July 5, 2008

The Cost of Living

Things are getting tight. Money tight. Not just for us, but for everyone. I see it everywhere. The last few times I was at Publix I noticed prices were higher, and lines at checkout were shorter. While we were in NC prices were outrageous. But when we came home we found that prices here in Jacksonville had also increased.

The other day I bought 5.8 gallons of gas for $24.99. That will get me about 120 miles. Glad I don't have my old job anymore where I traveled around to the counties, some days traveling well over 100 miles. There is no way I could afford doing that today.

I sound like an old fart, I know. Talking about rising prices. F and I sit and watch TV and are amazed when people use the word fart on television, or commercials that target men with "weak streams" and erectile dysfunction. We hear ourselves talking about how no one values anything any more, how we live in a disposable society and how wrong that is. Just 2 old farts, not adjusting to change.

Every generation has moved into that behavior as they approached 60, 70, 80 years old. The world changes faster than we can adjust to it. I know I have gotten to the point where computers are the outer limits of my technological expertise. I wouldn't know what to do with an iPod or any of the new kind of cell phones. I don't have a camera on my cell phone. That's not what phones are for. At least not for me.

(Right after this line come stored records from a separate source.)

(** * VDM MCU framing protocol (protocol.h): frame codec

    A shallow embedding of [protocol.h]: the CRC-16/MODBUS routine, the
    big-endian helpers, the sequence counter, the frame builders and
    [parse_frame], with the properties of the codec proved about them.

    Conventions of the embedding.
    - [uint8_t], [uint16_t], [uint32_t] and [int] values are integers of [Z];
      the conversions C performs when a value is assigned to a narrower
      unsigned type are written out as [u8], [u16] and [u32].  [int] is taken
      to have at least 32 bits, so [9 + data_len + 2] never overflows.
    - Byte memory is a total map from addresses to bytes; a pointer is an
      address and [NULL] is address 0.  [buf[i] = v] is [store m (buf + i) v].
      The source never checks an index against a capacity, so neither does
      the model: a store past the end of the caller's array lands on the
      following address.
    - A [float] is represented by its IEEE-754 binary32 bit pattern, which is
      all that the source looks at (it goes through a union with
      [uint32_t]); [f32_value] gives the rational a finite pattern denotes.
    - The file-scope counter [_seq_counter] and the byte memory make up the
      program [state], threaded through the builders.  The out-parameter
      [protocol_frame_t *frame] of [parse_frame] is passed in and returned. *)

From Stdlib Require Import ZArith List Bool Lia QArith Ascii String.
Import ListNotations.

#[local] Open Scope string_scope.
#[local] Open Scope list_scope.
#[local] Open Scope Z_scope.

(** ** Machine integers *)

Definition u8 (v : Z) : Z := v mod 256.
Definition u16 (v : Z) : Z := v mod 65536.
Definition u32 (v : Z) : Z := v mod 4294967296.

Definition is_u8 (v : Z) : Prop := 0 <= v < 256.
Definition is_u16 (v : Z) : Prop := 0 <= v < 65536.
Definition is_u32 (v : Z) : Prop := 0 <= v < 4294967296.

(** ** Frame format constants *)

Definition FRAME_SYNC1 : Z := 0xAA.
Definition FRAME_SYNC2 : Z := 0x55.
Definition FRAME_VERSION : Z := 0x10.

Definition FRAME_HEADER_SIZE : Z := 9.
Definition FRAME_CRC_SIZE : Z := 2.
Definition FRAME_MIN_SIZE : Z := 11.
Definition FRAME_MAX_DATA_SIZE : Z := 65535.

Definition OFFSET_SYNC1 : Z := 0.
Definition OFFSET_SYNC2 : Z := 1.
Definition OFFSET_VER : Z := 2.
Definition OFFSET_TYPE : Z := 3.
Definition OFFSET_SEQ : Z := 4.
Definition OFFSET_CMD_H : Z := 5.
Definition OFFSET_CMD_L : Z := 6.
Definition OFFSET_LEN_H : Z := 7.
Definition OFFSET_LEN_L : Z := 8.
Definition OFFSET_DATA : Z := 9.

Definition TYPE_REQUEST : Z := 0x00.
Definition TYPE_RESPONSE : Z := 0x01.
Definition TYPE_NOTIFY : Z := 0x02.
Definition TYPE_ACK : Z := 0x03.
Definition TYPE_NACK : Z := 0x04.
Definition TYPE_PASSTHROUGH_MIN : Z := 0x80.
Definition TYPE_PASSTHROUGH_MAX : Z := 0xEF.

Definition CMD_MOTOR_ROTATE : Z := 0x3001.
Definition CMD_MOTOR_ENABLE : Z := 0x3002.
Definition CMD_MOTOR_DISABLE : Z := 0x3003.
Definition CMD_MOTOR_GET_POS : Z := 0x3006.
Definition CMD_SENSOR_READ_TEMP : Z := 0x4001.

Definition MOTOR_ID_X : Z := 0x01.
Definition ERR_DEVICE_BUSY : Z := 0x03.

(** ** Byte memory *)

Definition ptr := Z.
Definition NULL : ptr := 0.
Definition memory := ptr -> Z.

Definition load (m : memory) (a : ptr) : Z := m a.

(** [p[0] = v] for a [uint8_t *p]: the value is converted to [uint8_t]. *)
Definition store (m : memory) (a : ptr) (v : Z) : memory :=
  fun x => if x =? a then u8 v else m x.

(** [memcpy(dst, src, n)] for regions that do not overlap. *)
Definition memcpy (m : memory) (dst src : ptr) (n : Z) : memory :=
  fun x => if (dst <=? x) && (x <? dst + n) then m (src + (x - dst)) else m x.

(** The [n] bytes found at addresses [a], [a+1], ... *)
Fixpoint loadbytes_from (m : memory) (a : ptr) (n : nat) : list Z :=
  match n with
  | O => []
  | S n' => load m a :: loadbytes_from m (a + 1) n'
  end.

Definition loadbytes (m : memory) (a : ptr) (n : Z) : list Z :=
  loadbytes_from m a (Z.to_nat n).

(** A memory holding the bytes [l] from address [base] on, and 0 elsewhere. *)
Definition mem_of_list (base : ptr) (l : list Z) : memory :=
  fun x => if (base <=? x) then nth (Z.to_nat (x - base)) l 0 else 0.

(** ** Parsed frame *)

Record protocol_frame_t := mkFrame {
  version : Z;
  type : Z;
  seq : Z;
  cmd : Z;
  len : Z;
  data : ptr;
  crc : Z
}.

(** ** Big-endian helpers *)

Definition float_to_be (m : memory) (val : Z) (out : ptr) : memory :=
  let conv_u := val in
  let m := store m (out + 0) (Z.land (Z.shiftr conv_u 24) 0xFF) in
  let m := store m (out + 1) (Z.land (Z.shiftr conv_u 16) 0xFF) in
  let m := store m (out + 2) (Z.land (Z.shiftr conv_u 8) 0xFF) in
  store m (out + 3) (Z.land conv_u 0xFF).

Definition be_to_float (m : memory) (inp : ptr) : Z :=
  let conv_u :=
    u32 (Z.lor (Z.lor (Z.lor (u32 (Z.shiftl (u32 (load m (inp + 0))) 24))
                             (u32 (Z.shiftl (u32 (load m (inp + 1))) 16)))
                      (u32 (Z.shiftl (u32 (load m (inp + 2))) 8)))
               (load m (inp + 3))) in
  conv_u.

Definition u16_to_be (m : memory) (val : Z) (out : ptr) : memory :=
  let m := store m (out + 0) (Z.land (Z.shiftr val 8) 0xFF) in
  store m (out + 1) (Z.land val 0xFF).

Definition be_to_u16 (m : memory) (inp : ptr) : Z :=
  u16 (Z.lor (Z.shiftl (u16 (load m (inp + 0))) 8) (load m (inp + 1))).

(** ** CRC-16/MODBUS *)

(** One turn of the inner loop. *)
Definition crc16_shift (crc : Z) : Z :=
  if negb (Z.land crc 0x0001 =? 0)
  then u16 (Z.lxor (Z.shiftr crc 1) 0xA001)
  else u16 (Z.shiftr crc 1).

(** One turn of the outer loop: [crc ^= data[i]] and the eight shifts. *)
Definition crc16_byte (crc : Z) (b : Z) : Z :=
  let crc := u16 (Z.lxor crc b) in
  Nat.iter 8 crc16_shift crc.

(** The outer loop with [n] bytes left, [i] the current index. *)
Fixpoint crc16_loop (m : memory) (data : ptr) (n : nat) (i : Z) (crc : Z) : Z :=
  match n with
  | O => crc
  | S n' => crc16_loop m data n' (i + 1) (crc16_byte crc (load m (data + i)))
  end.

Definition crc16_modbus (m : memory) (data : ptr) (len : Z) : Z :=
  crc16_loop m data (Z.to_nat len) 0 0xFFFF.

(** The same register updates run over a byte sequence of any length. *)
Definition crc16_of_bytes (l : list Z) : Z :=
  fold_left crc16_byte l 0xFFFF.

(** ** IEEE-754 binary32 bit patterns *)

(** The rational denoted by a binary32 pattern; [None] for infinities and
    NaNs (all-ones exponent). *)
Definition f32_value (u : Z) : option Q :=
  let sign := Z.testbit u 31 in
  let e := Z.land (Z.shiftr u 23) 0xFF in
  let f := Z.land u 0x7FFFFF in
  if e =? 255 then None
  else
    let mag :=
      if e =? 0 then (inject_Z f * Qpower 2 (-149))%Q
      else (inject_Z (8388608 + f) * Qpower 2 (e - 150))%Q in
    Some (Qred (if sign then Qopp mag else mag)).

(** Exponent all ones and a non-zero fraction. *)
Definition f32_is_nan (u : Z) : bool :=
  (Z.land (Z.shiftr u 23) 0xFF =? 255) && negb (Z.land u 0x7FFFFF =? 0).

(** Exponent zero and a non-zero fraction. *)
Definition f32_is_subnormal (u : Z) : bool :=
  (Z.land (Z.shiftr u 23) 0xFF =? 0) && negb (Z.land u 0x7FFFFF =? 0).

(** ** Program state and the state monad of the builders *)

Record state := mkState {
  _seq_counter : Z;
  mem : memory
}.

Definition M (A : Type) : Type := state -> A * state.

Definition ret {A} (a : A) : M A := fun s => (a, s).

Definition bind {A B} (c : M A) (k : A -> M B) : M B :=
  fun s => let (a, s') := c s in k a s'.

Notation "x <- c ;; k" := (bind c (fun x => k))
  (at level 61, c at next level, right associativity).
Notation "c ;;; k" := (bind c (fun _ => k))
  (at level 61, right associativity).

(** Run a memory update. *)
Definition poke (f : memory -> memory) : M unit :=
  fun s => (tt, mkState (_seq_counter s) (f (mem s))).

(** Run a memory read. *)
Definition peek {A} (f : memory -> A) : M A :=
  fun s => (f (mem s), s).

Definition when (b : bool) (c : M unit) : M unit :=
  if b then c else ret tt.

(** ** Sequence generator *)

(** [return _seq_counter++;] on a [uint8_t]. *)
Definition next_seq : M Z :=
  fun s => (_seq_counter s, mkState (u8 (_seq_counter s + 1)) (mem s)).

(** [n] consecutive calls of [next_seq], with the values they return. *)
Fixpoint next_seq_times (n : nat) : M (list Z) :=
  match n with
  | O => ret []
  | S n' =>
      v <- next_seq ;;
      vs <- next_seq_times n' ;;
      ret (v :: vs)
  end.

(** ** Frame construction *)

Definition build_frame (buf : ptr) (type seq cmd : Z) (data : ptr) (data_len : Z)
  : M Z :=
  poke (fun m => store m (buf + OFFSET_SYNC1) FRAME_SYNC1) ;;;
  poke (fun m => store m (buf + OFFSET_SYNC2) FRAME_SYNC2) ;;;
  poke (fun m => store m (buf + OFFSET_VER) FRAME_VERSION) ;;;
  poke (fun m => store m (buf + OFFSET_TYPE) type) ;;;
  poke (fun m => store m (buf + OFFSET_SEQ) seq) ;;;
  poke (fun m => store m (buf + OFFSET_CMD_H) (Z.land (Z.shiftr cmd 8) 0xFF)) ;;;
  poke (fun m => store m (buf + OFFSET_CMD_L) (Z.land cmd 0xFF)) ;;;
  poke (fun m => store m (buf + OFFSET_LEN_H) (Z.land (Z.shiftr data_len 8) 0xFF)) ;;;
  poke (fun m => store m (buf + OFFSET_LEN_L) (Z.land data_len 0xFF)) ;;;
  when (negb (data =? NULL) && (0 <? data_len))
       (poke (fun m => memcpy m (buf + OFFSET_DATA) data data_len)) ;;;
  let crc_len := u16 (7 + data_len) in
  crc <- peek (fun m => crc16_modbus m (buf + OFFSET_VER) crc_len) ;;
  poke (fun m => store m (buf + (OFFSET_DATA + data_len))
                         (Z.land (Z.shiftr crc 8) 0xFF)) ;;;
  poke (fun m => store m (buf + (OFFSET_DATA + data_len + 1)) (Z.land crc 0xFF)) ;;;
  ret (FRAME_HEADER_SIZE + data_len + FRAME_CRC_SIZE).

Definition build_request (buf : ptr) (cmd : Z) (data : ptr) (data_len : Z) : M Z :=
  seq <- next_seq ;;
  build_frame buf TYPE_REQUEST seq cmd data data_len.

Speaking of change, I had an epiphany while on vacation. F and I were driving and passed a big truck on the road. I was in the passenger seat and as I turned to look at the truck we were passing I noticed pig snouts sticking out between the slats of the truck. Many, many pig snouts. They were jammed in there like the Jews put in cattle cars to Auschwitz. That is the image that came into my mind. I realized that they were being sent to slaughter in the same way the Jews were, and that it was also horrific, even though they were animals and not humans.

It hit me like a brick that I am a participant in that brutality regardless of how removed I am from the process. I can stare at "meat products" wrapped in cellophane on a shelf in the supermarket and not feel any more connection to the process than I do to the process of growing a tomato when I buy those. But I am connected to the process of both of those products merely by consuming them.

I felt sick from the sight of the pigs and decided that I would commit to vegetarianism. This is something I have thought about for quite awhile. For years in fact. I have never felt ok about eating meat again, but I have done it with gusto at times. Each time, discarding the thoughts of how wrong it is. Last December, H.H. Karmapa came out with a statement on meat eating, promoting vegetarianism and encouraging practitioners to stop eating meat. It has been on my mind daily since I read his comments about it. I am now ready to commit to it.

Being vegetarian is something I did for 10 years. I liked it and didn't have a hard time with it. It takes more work preparing foods and more thought to make sure meals are balanced and that there is enough protein. When I lived in NY it was easier in many ways because fresh made tofu was so readily available. I have not been able to find 1 single vendor here who sells fresh tofu. That is the best source of protein for vegetarians, and for me, since I can't eat rice too much. But I will focus on it and do everything I can to be make this transition successful.